DATASET ENTRIES:
(** What a step does to the records that are there. *)
Lemma sim_step_spec st o : state_ok st -> sim_op_ok o -> SimBroker.next_id st < u64_max ->
  state_ok (sim_step st o) /\ SimBroker.next_id (sim_step st o) <= SimBroker.next_id st + 1
  /\ forall id r, SimBroker.orders st !! id = Some r ->
     exists r', SimBroker.orders (sim_step st o) !! id = Some r'
     /\ or_correlation_id r' = or_correlation_id r /\ or_fills r' = or_fills r
     /\ (OrderLifecycleState.is_terminal (or_state r) = true -> r' = r).
Proof.
  intros (Ho & Hb & Hn) Hop Hmax.
  assert (forall id (op : SE OrderRecord BrokerError.t unit),
    (forall r, order_ok id r -> order_ok id (snd (op r))) ->
    (forall r, or_correlation_id (snd (op r)) = or_correlation_id r /\ or_fills (snd (op r)) = or_fills r
       /\ (OrderLifecycleState.is_terminal (or_state r) = true -> snd (op r) = r)) ->
    state_ok (snd (SimBroker.on_order id op st))
    /\ SimBroker.next_id (snd (SimBroker.on_order id op st)) <= SimBroker.next_id st + 1
    /\ forall id' r, SimBroker.orders st !! id' = Some r ->
       exists r', SimBroker.orders (snd (SimBroker.on_order id op st)) !! id' = Some r'
       /\ or_correlation_id r' = or_correlation_id r /\ or_fills r' = or_fills r
       /\ (OrderLifecycleState.is_terminal (or_state r) = true -> r' = r)) as Hon.
  { intros id op Hpres Hkeep. unfold SimBroker.on_order.
    destruct (negb _); [simpl; split_and!; [done | lia | eauto 10] |].
    destruct (SimBroker.orders st !! id) as [r |] eqn:E; [| simpl; split_and!; [done | lia | eauto 10]].
    specialize (Hpres r (proj1 (Ho id r E))). specialize (Hkeep r).
    destruct (op r) as [res r1]. simpl in *. split_and!; [| lia |].
    - split; [| done]. intros id' r' Hr'. simpl in Hr'. apply lookup_insert_Some in Hr' as [[<- <-] | [Hne Hr']].
      + split; [done |]. by destruct (Ho id r E).
      + by apply Ho.
    - intros id' r' Hr'. destruct (decide (id = id')) as [<- | Hne].
      + rewrite E in Hr'. injection Hr' as <-. exists r1. simpl. by rewrite lookup_insert_eq.
      + exists r'. simpl. by rewrite lookup_insert_ne. }
  destruct o as [intent ts | m ts | id ts | s b | r]; simpl.
  - unfold SimBroker.do_submit. destruct (negb _); [simpl; split_and!; [done | lia | eauto 10] |].
    simpl. unfold u64_sat_add. rewrite sat_id by lia.
    destruct (SimBroker.books st !! bo_symbol_raw intent) as [book |] eqn:Eb.
    2: { simpl. split_and!; [| lia | eauto 10]. split; [| split; [done | simpl; lia]].
         intros id r Hr. destruct (Ho id r Hr) as (? & n & ? & ?). split; [done |].
         exists n. simpl. split; [done | lia]. }
    set (limit := match bo_order_type intent with OrderType.Market => _ | OrderType.Limit => _ end).
    unfold Qty.raw. destruct (match bo_side intent with Side.Buy => _ | Side.Sell => _ end)
      as [fills book'] eqn:Ec.
    destruct (submit_match_ok _ _ _ _ _ (Hb _ _ Eb) Hop Ec) as (Hf & Hle & Hb').
    simpl. set (id := SimBroker.order_id _).
    assert (SimBroker.orders st !! id = None) as Hfresh.
    { destruct (SimBroker.orders st !! id) as [r |] eqn:E; [| done].
      destruct (Ho id r E) as (_ & n & Hid & Hle'). apply order_id_inj in Hid. lia. }
    split_and!; [| lia |].
    + split_and!; simpl; [| | lia].
      * intros id' r Hr. apply lookup_insert_Some in Hr as [[<- <-] | [Hne Hr]].
        -- split; [by apply new_order_ok |]. exists (SimBroker.next_id st + 1). split; [done | lia].
        -- destruct (Ho id' r Hr) as (? & n & ? & ?). split; [done |]. exists n. split; [done | lia].
      * intros s b Hs. apply lookup_insert_Some in Hs as [[<- <-] | [_ Hs]]; [done | by eapply Hb].
    + intros id' r Hr. exists r. rewrite lookup_insert_ne by congruence. done.
  - apply Hon; [intros r Hr; by apply modify_order_ok |]. intros r. unfold SimOrder.apply_modification.
    destruct (OrderLifecycleState.is_terminal (or_state r)); [done |].
    destruct (om_new_quantity m); [destruct (_ <? _) |]; by destruct (om_new_limit_paise m).
  - apply Hon; [intros r Hr; by apply cancel_order_ok |]. intros r. unfold SimOrder.apply_cancel.
    by destruct (OrderLifecycleState.is_terminal (or_state r)).
  - split_and!; [| lia | eauto 10]. split_and!; simpl; [done | | done].
    intros s' b' Hs. apply lookup_insert_Some in Hs as [[<- <-] | [_ Hs]]; [done | by eapply Hb].
  - split_and!; [done | lia | eauto 10].
Qed.

Lemma sim_run_spec ops : forall st, state_ok st -> Forall sim_op_ok ops ->
  SimBroker.next_id st + Z.of_nat (length ops) <= u64_max ->
  state_ok (sim_run st ops)
  /\ SimBroker.next_id (sim_run st ops) <= SimBroker.next_id st + Z.of_nat (length ops)
  /\ forall id r, SimBroker.orders st !! id = Some r ->
     exists r', SimBroker.orders (sim_run st ops) !! id = Some r'
     /\ or_correlation_id r' = or_correlation_id r /\ or_fills r' = or_fills r
     /\ (OrderLifecycleState.is_terminal (or_state r) = true -> r' = r).
Proof.
  induction ops as [| o ops IH]; intros st Hok Hops Hmax.
  { simpl. split_and!; [done | lia | eauto 10]. }
  apply Forall_cons in Hops as [Ho Hops]. simpl in Hmax.
  destruct (sim_step_spec st o Hok Ho ltac:(lia)) as (Hok1 & Hn1 & Hk1).
  destruct (IH (sim_step st o) Hok1 Hops ltac:(lia)) as (Hok2 & Hn2 & Hk2).
  simpl. split_and!; [done | simpl; lia |].
  intros id r Hr. destruct (Hk1 id r Hr) as (r1 & Hr1 & Hc1 & Hf1 & Ht1).
  destruct (Hk2 id r1 Hr1) as (r2 & Hr2 & Hc2 & Hf2 & Ht2).
  exists r2. split_and!; [done | congruence | congruence |].
  intros Ht. pose proof (Ht1 Ht). subst r1. by apply Ht2.
Qed.

Lemma new_state_ok r : state_ok (SimBroker.new_state r).
Proof. unfold state_ok. simpl. split_and!; done. Qed.

(** The simulated broker's ledger: after any history of submissions, modifications,
    cancellations, book replacements and readiness changes every order is stored under its
    own broker id, its filled quantity is the sum of its fills and never exceeds the
    requested one, its average is the truncated volume-weighted price of its fills and its
    state agrees with them; no later call replaces or forgets an order, changes its fills,
    or changes a terminal one at all. *)
Theorem simulated_ledger_consistent (ready : ReadyState.t) (ops more : list sim_op) :
  Forall sim_op_ok ops -> Forall sim_op_ok more ->
  Z.of_nat (length ops) + Z.of_nat (length more) <= u64_max ->
  let st := sim_run (SimBroker.new_state ready) ops in
  forall id r, SimBroker.orders st !! id = Some r ->
  order_ok id r
  /\ exists r', SimBroker.orders (sim_run st more) !! id = Some r'
     /\ or_correlation_id r' = or_correlation_id r /\ or_fills r' = or_fills r
     /\ (OrderLifecycleState.is_terminal (or_state r) = true -> r' = r).
Proof.
  intros Ho Hm Hmax st id r Hr.
  destruct (sim_run_spec ops (SimBroker.new_state ready) (new_state_ok ready) Ho ltac:(simpl; lia))
    as (Hok & Hn & _).
  fold st in Hok, Hn. split; [by apply Hok |].
  destruct (sim_run_spec more st Hok Hm ltac:(simpl in Hn; lia)) as (_ & _ & Hk). by apply Hk.
Qed.

Definition sim_buy : BrokerOrder :=
  mk_BrokerOrder 7 1 Side.Buy 5 OrderType.Limit 102 Exchange.Nse.

Lemma simulated_ledger_consistent_witness :
  let ops := [OpSetBook 1 sample_book; OpSubmit sim_buy 10] in
  exists r, SimBroker.orders (sim_run (SimBroker.new_state ReadyState.Ready) ops) !! "SIM-1" = Some r
  /\ or_state r = OrderLifecycleState.Filled
  /\ or_avg_fill_paise r = 101
  /\ exists r', SimBroker.orders (sim_run (sim_run (SimBroker.new_state ReadyState.Ready) ops)
                                   [OpCancel "SIM-1" 11]) !! "SIM-1" = Some r' /\ r' = r.
Proof.
  intros ops. eexists. split; [vm_compute; reflexivity |].
  split; [reflexivity | split; [reflexivity |]].
  destruct (simulated_ledger_consistent ReadyState.Ready ops [OpCancel "SIM-1" 11]) with
    (id := "SIM-1") (r := mk_OrderRecord "SIM-1" 7 sim_buy 5 101 OrderLifecycleState.Filled 10
                            [mk_BookLevel 101 3; mk_BookLevel 102 2])
    as (_ & r' & Hr' & _ & _ & Ht).
  - constructor; [exact sample_book_ok | constructor; [simpl; unfold_ok; lia | constructor]].
  - by repeat constructor.
  - vm_compute. discriminate.
  - vm_compute. reflexivity.
  - exists r'. split; [exact Hr' | exact (Ht eq_refl)].
Defined.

PROMPT:
Going back to the entries above, set down exactly the lines that begin at the one with "set (limit := match" and end at the one with "-- destruct (Ho", both included, and nothing else.

ANSWER SPACE:
    set (limit := match bo_order_type intent with OrderType.Market => _ | OrderType.Limit => _ end).
    unfold Qty.raw. destruct (match bo_side intent with Side.Buy => _ | Side.Sell => _ end)
      as [fills book'] eqn:Ec.
    destruct (submit_match_ok _ _ _ _ _ (Hb _ _ Eb) Hop Ec) as (Hf & Hle & Hb').
    simpl. set (id := SimBroker.order_id _).
    assert (SimBroker.orders st !! id = None) as Hfresh.
    { destruct (SimBroker.orders st !! id) as [r |] eqn:E; [| done].
      destruct (Ho id r E) as (_ & n & Hid & Hle'). apply order_id_inj in Hid. lia. }
    split_and!; [| lia |].
    + split_and!; simpl; [| | lia].
      * intros id' r Hr. apply lookup_insert_Some in Hr as [[<- <-] | [Hne Hr]].
        -- split; [by apply new_order_ok |]. exists (SimBroker.next_id st + 1). split; [done | lia].
        -- destruct (Ho id' r Hr) as (? & n & ? & ?). split; [done |]. exists n. split; [done | lia].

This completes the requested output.